§ **INSTRUCTIONS FOR THE TASK**:
Return nothing but the lines from the line containing "- intros t l p [<- [= <- <-]]%lookup_singleton_Some." through the last line of the records, reproduced exactly.

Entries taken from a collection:
%%

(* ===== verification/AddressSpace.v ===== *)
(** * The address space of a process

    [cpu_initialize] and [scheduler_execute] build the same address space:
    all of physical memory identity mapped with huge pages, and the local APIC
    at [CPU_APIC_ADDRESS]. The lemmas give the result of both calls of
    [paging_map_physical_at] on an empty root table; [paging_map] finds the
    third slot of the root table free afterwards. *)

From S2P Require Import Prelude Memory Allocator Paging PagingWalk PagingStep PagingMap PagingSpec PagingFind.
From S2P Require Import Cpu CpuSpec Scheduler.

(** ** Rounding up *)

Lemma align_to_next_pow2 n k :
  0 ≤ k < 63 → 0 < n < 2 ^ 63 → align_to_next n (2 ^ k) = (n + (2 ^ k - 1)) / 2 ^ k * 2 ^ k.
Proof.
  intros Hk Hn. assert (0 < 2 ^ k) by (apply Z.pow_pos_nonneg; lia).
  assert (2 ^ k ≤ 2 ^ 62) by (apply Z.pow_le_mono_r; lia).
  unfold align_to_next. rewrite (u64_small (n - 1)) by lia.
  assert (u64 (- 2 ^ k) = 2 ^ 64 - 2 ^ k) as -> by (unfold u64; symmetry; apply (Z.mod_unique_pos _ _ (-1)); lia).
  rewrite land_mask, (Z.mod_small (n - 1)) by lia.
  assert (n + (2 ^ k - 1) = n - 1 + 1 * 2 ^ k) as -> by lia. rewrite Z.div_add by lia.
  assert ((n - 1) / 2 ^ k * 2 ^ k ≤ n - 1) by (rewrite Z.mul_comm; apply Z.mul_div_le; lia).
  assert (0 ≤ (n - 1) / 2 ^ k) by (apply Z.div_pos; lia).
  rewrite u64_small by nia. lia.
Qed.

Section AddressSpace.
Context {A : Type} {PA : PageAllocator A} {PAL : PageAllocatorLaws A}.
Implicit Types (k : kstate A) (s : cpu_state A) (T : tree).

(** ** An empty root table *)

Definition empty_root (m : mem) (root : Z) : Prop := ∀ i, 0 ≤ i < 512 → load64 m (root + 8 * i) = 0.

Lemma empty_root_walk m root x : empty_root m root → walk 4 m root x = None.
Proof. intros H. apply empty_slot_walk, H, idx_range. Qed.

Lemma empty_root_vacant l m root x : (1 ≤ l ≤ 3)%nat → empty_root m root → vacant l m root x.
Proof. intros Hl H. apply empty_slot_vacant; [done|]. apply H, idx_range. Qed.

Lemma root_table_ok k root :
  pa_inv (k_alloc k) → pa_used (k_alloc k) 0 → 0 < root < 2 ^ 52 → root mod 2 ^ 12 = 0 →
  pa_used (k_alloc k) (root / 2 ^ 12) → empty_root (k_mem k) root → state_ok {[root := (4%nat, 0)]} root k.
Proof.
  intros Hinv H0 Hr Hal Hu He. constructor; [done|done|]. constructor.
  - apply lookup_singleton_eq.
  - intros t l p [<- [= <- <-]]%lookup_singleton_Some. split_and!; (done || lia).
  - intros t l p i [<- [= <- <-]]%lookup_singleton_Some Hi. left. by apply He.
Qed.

%%

§ **RESPONSE TO THE TASK**:
  - intros t l p [<- [= <- <-]]%lookup_singleton_Some. split_and!; (done || lia).
  - intros t l p i [<- [= <- <-]]%lookup_singleton_Some Hi. left. by apply He.
Qed.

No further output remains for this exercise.